## EXERCISE OBJECTIVE
Here the job is to restate every entry word for word.
* * * *
(* ===== verification/StreamFaultProps.v ===== *)
(** The properties of package [stream] towards a failing or misbehaving outside:
    every fault is reported, and what a success is worth with any reader. *)

From S2P Require Import Prelude GoError IO Crypto Format Chunks ChunkSpec Errors Pb Client Kem Stream.
From S2P Require Import StreamAgree StreamLemmas KemLemmas StreamFaults StreamReaders.

Section faults.
Context {Gr : Grpc} {GS : GrpcStatus} {P : Platform B} {PL : PlatformLaws P} {C : Crypto} {K : Circl P}.
Context {H : History P} {KH : KemHistory H K}.

(** C28: no fault is swallowed. Take any call of an entry point of package
    [stream], with a reader, a writer and a random source that may fail at any
    call, and [t] what the call did to them. Either none of their calls failed,
    and the writer has accepted everything it was handed; or exactly one failed,
    it was the last one made of its party, and the result is its error: the very
    error of the reader or the writer, the random source's with the package's
    prefix, or [ErrBadPublicKey] when it failed on a draw [circl] made inside
    [Encapsulate]. In particular a call that returns no error met none, the end
    of the input apart. *)
Theorem faults_reported fuel (e : entry_call) (w w' : world P) r : entry_run fuel e w = (r, w') ->
  exists t, traced w t w' /\ reported t r /\
    (is_ok r = true -> faultless t /\ written (w_dst w') = written (w_dst w) ++ concat (we_data <$> t_writes t)).
Proof.
  intros E. destruct (observed_entry_run fuel e w r w' E) as (t & Ht & Hr). exists t. split_and!; [done..|].
  intros Hok. destruct r; [|done]. apply reported_Ok in Hr as Hf. split; [done|].
  destruct (traced_written _ _ _ Ht) as (q & Hw & _ & Hq). by rewrite Hw, Hq by apply Hf.
Qed.
End faults.

Section any_reader.
Context {X : Type} {P : Platform X} {PL : PlatformLaws P} {C : Crypto} {CL : CryptoLaws C}.
Context {K : Circl P} {KL : CirclLaws K} {H : History P}.

(** C40: what a success of an encryption is worth, with any writer, any random
    source and any reader that stores no more than fits. Let [evs] be the reads
    of a call of [EncryptAEAD] that returned a key, or of a call of
    [EncryptMLKEM] for the public key of [seed] that returned no error. If the
    reader never delivered bytes after a read [readFull] gave up on, then
    decrypting what the call has written, with that key or that seed, gives back
    exactly the bytes the reader delivered. If it did, as a reader may that
    returns [(0, nil)] once, which [io.Reader] permits, then the container is
    lost: the decryption refuses it with [ErrAuthFailed], although the
    encryption reported success. *)
Theorem encrypt_any_reader fuel suite cs (w w' : world P) : within_buffer (P := P) ->
  (forall cek key, EncryptAEAD fuel suite cek cs w = (Ok key, w') ->
    exists evs out, reads (w_src w') = reads (w_src w) ++ evs /\ written (w_dst w') = written (w_dst w) ++ out /\
      worth evs out (fun fuel' => DecryptAEAD fuel' key)) /\
  (forall seed publicKey u, PublicKeyFromSeed seed suite = Ok publicKey ->
    EncryptMLKEM fuel suite publicKey cs w = (Ok u, w') ->
    exists evs out, reads (w_src w') = reads (w_src w) ++ evs /\ written (w_dst w') = written (w_dst w) ++ out /\
      forall ctx, worth evs out (fun fuel' => DecryptMLKEM fuel' ctx (NewLocalSeedCEKRecovery seed suite))).
Proof.
  intros Hb. split.
  - intros cek key E. apply EncryptAEAD_Ok in E
      as (id & salt & mk & w1 & w2 & u & Hs & Hh & Hk & _ & Ek & Hsrc & Hdst & E & -> & ->).
    set (h := mkHeader suite cs id salt) in *. rewrite <-(app_nil_r (writeFixedHeader _ _ _ _ _)) in E.
    apply (writeChunks_container fuel h key [] mk) in E
      as (a & p & ps & evs & Ha & Hr & W & Hcat & Hp & Hps & Hres); [|done..].
    exists evs. eexists. rewrite <-Hsrc, <-Hdst. split; [exact Hr|]. split; [exact W|]. intros fuel' v Hf Hrv Hdv.
    pose proof (container_shorter h [] a (context_of h mk) p ps) as [Hl1 Hl2].
    destruct (resumes evs).
    + eapply (DecryptAEAD_short h); eauto; [|lia]. intros Hfull. by apply Hres in Hfull.
    + rewrite <-Hcat. eapply (DecryptAEAD_ok _ h); eauto; [|lia]. apply full_pieces_stream; auto. by apply Hres.
  - intros seed publicKey u Hpk E. apply (EncryptMLKEM_Ok _ _ seed) in E
      as (n & cek & id & salt & env & mk & w1 & w2 & u' & Hs & Hh & Hk & He & Ho & Ek & Hsrc & Hdst & E & -> & ->);
      [|done].
    set (h := mkHeader suite cs id salt) in *. apply (writeChunks_container fuel h cek (serializeKEMHeader env) mk) in E
      as (a & p & ps & evs & Ha & Hr & W & Hcat & Hp & Hps & Hres); [|done..].
    exists evs. eexists. rewrite <-Hsrc, <-Hdst. split; [exact Hr|]. split; [exact W|]. intros ctx fuel' v Hf Hrv Hdv.
    pose proof (container_shorter h (serializeKEMHeader env) a (context_of h mk) p ps) as [Hl1 Hl2].
    pose proof (local_recovers _ _ ctx _ _ _ Ho) as Hrec. destruct (resumes evs).
    + eapply (DecryptMLKEM_short h); eauto; [|lia]. intros Hfull. by apply Hres in Hfull.
    + rewrite <-Hcat. eapply (DecryptMLKEM_ok _ _ _ h); eauto; [|lia].
      apply full_pieces_stream; auto. by apply Hres.
Qed.
End any_reader.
* * * *
## RESULT OF THE TASK
(* ===== verification/StreamFaultProps.v ===== *)
(** The properties of package [stream] towards a failing or misbehaving outside:
    every fault is reported, and what a success is worth with any reader. *)

From S2P Require Import Prelude GoError IO Crypto Format Chunks ChunkSpec Errors Pb Client Kem Stream.
From S2P Require Import StreamAgree StreamLemmas KemLemmas StreamFaults StreamReaders.

Section faults.
Context {Gr : Grpc} {GS : GrpcStatus} {P : Platform B} {PL : PlatformLaws P} {C : Crypto} {K : Circl P}.
Context {H : History P} {KH : KemHistory H K}.

(** C28: no fault is swallowed. Take any call of an entry point of package
    [stream], with a reader, a writer and a random source that may fail at any
    call, and [t] what the call did to them. Either none of their calls failed,
    and the writer has accepted everything it was handed; or exactly one failed,
    it was the last one made of its party, and the result is its error: the very
    error of the reader or the writer, the random source's with the package's
    prefix, or [ErrBadPublicKey] when it failed on a draw [circl] made inside
    [Encapsulate]. In particular a call that returns no error met none, the end
    of the input apart. *)
Theorem faults_reported fuel (e : entry_call) (w w' : world P) r : entry_run fuel e w = (r, w') ->
  exists t, traced w t w' /\ reported t r /\
    (is_ok r = true -> faultless t /\ written (w_dst w') = written (w_dst w) ++ concat (we_data <$> t_writes t)).
Proof.
  intros E. destruct (observed_entry_run fuel e w r w' E) as (t & Ht & Hr). exists t. split_and!; [done..|].
  intros Hok. destruct r; [|done]. apply reported_Ok in Hr as Hf. split; [done|].
  destruct (traced_written _ _ _ Ht) as (q & Hw & _ & Hq). by rewrite Hw, Hq by apply Hf.
Qed.
End faults.

Section any_reader.
Context {X : Type} {P : Platform X} {PL : PlatformLaws P} {C : Crypto} {CL : CryptoLaws C}.
Context {K : Circl P} {KL : CirclLaws K} {H : History P}.

(** C40: what a success of an encryption is worth, with any writer, any random
    source and any reader that stores no more than fits. Let [evs] be the reads
    of a call of [EncryptAEAD] that returned a key, or of a call of
    [EncryptMLKEM] for the public key of [seed] that returned no error. If the
    reader never delivered bytes after a read [readFull] gave up on, then
    decrypting what the call has written, with that key or that seed, gives back
    exactly the bytes the reader delivered. If it did, as a reader may that
    returns [(0, nil)] once, which [io.Reader] permits, then the container is
    lost: the decryption refuses it with [ErrAuthFailed], although the
    encryption reported success. *)
Theorem encrypt_any_reader fuel suite cs (w w' : world P) : within_buffer (P := P) ->
  (forall cek key, EncryptAEAD fuel suite cek cs w = (Ok key, w') ->
    exists evs out, reads (w_src w') = reads (w_src w) ++ evs /\ written (w_dst w') = written (w_dst w) ++ out /\
      worth evs out (fun fuel' => DecryptAEAD fuel' key)) /\
  (forall seed publicKey u, PublicKeyFromSeed seed suite = Ok publicKey ->
    EncryptMLKEM fuel suite publicKey cs w = (Ok u, w') ->
    exists evs out, reads (w_src w') = reads (w_src w) ++ evs /\ written (w_dst w') = written (w_dst w) ++ out /\
      forall ctx, worth evs out (fun fuel' => DecryptMLKEM fuel' ctx (NewLocalSeedCEKRecovery seed suite))).
Proof.
  intros Hb. split.
  - intros cek key E. apply EncryptAEAD_Ok in E
      as (id & salt & mk & w1 & w2 & u & Hs & Hh & Hk & _ & Ek & Hsrc & Hdst & E & -> & ->).
    set (h := mkHeader suite cs id salt) in *. rewrite <-(app_nil_r (writeFixedHeader _ _ _ _ _)) in E.
    apply (writeChunks_container fuel h key [] mk) in E
      as (a & p & ps & evs & Ha & Hr & W & Hcat & Hp & Hps & Hres); [|done..].
    exists evs. eexists. rewrite <-Hsrc, <-Hdst. split; [exact Hr|]. split; [exact W|]. intros fuel' v Hf Hrv Hdv.
    pose proof (container_shorter h [] a (context_of h mk) p ps) as [Hl1 Hl2].
    destruct (resumes evs).
    + eapply (DecryptAEAD_short h); eauto; [|lia]. intros Hfull. by apply Hres in Hfull.
    + rewrite <-Hcat. eapply (DecryptAEAD_ok _ h); eauto; [|lia]. apply full_pieces_stream; auto. by apply Hres.
  - intros seed publicKey u Hpk E. apply (EncryptMLKEM_Ok _ _ seed) in E
      as (n & cek & id & salt & env & mk & w1 & w2 & u' & Hs & Hh & Hk & He & Ho & Ek & Hsrc & Hdst & E & -> & ->);
      [|done].
    set (h := mkHeader suite cs id salt) in *. apply (writeChunks_container fuel h cek (serializeKEMHeader env) mk) in E
      as (a & p & ps & evs & Ha & Hr & W & Hcat & Hp & Hps & Hres); [|done..].
    exists evs. eexists. rewrite <-Hsrc, <-Hdst. split; [exact Hr|]. split; [exact W|]. intros ctx fuel' v Hf Hrv Hdv.
    pose proof (container_shorter h (serializeKEMHeader env) a (context_of h mk) p ps) as [Hl1 Hl2].
    pose proof (local_recovers _ _ ctx _ _ _ Ho) as Hrec. destruct (resumes evs).
    + eapply (DecryptMLKEM_short h); eauto; [|lia]. intros Hfull. by apply Hres in Hfull.
    + rewrite <-Hcat. eapply (DecryptMLKEM_ok _ _ _ h); eauto; [|lia].
      apply full_pieces_stream; auto. by apply Hres.
Qed.
End any_reader.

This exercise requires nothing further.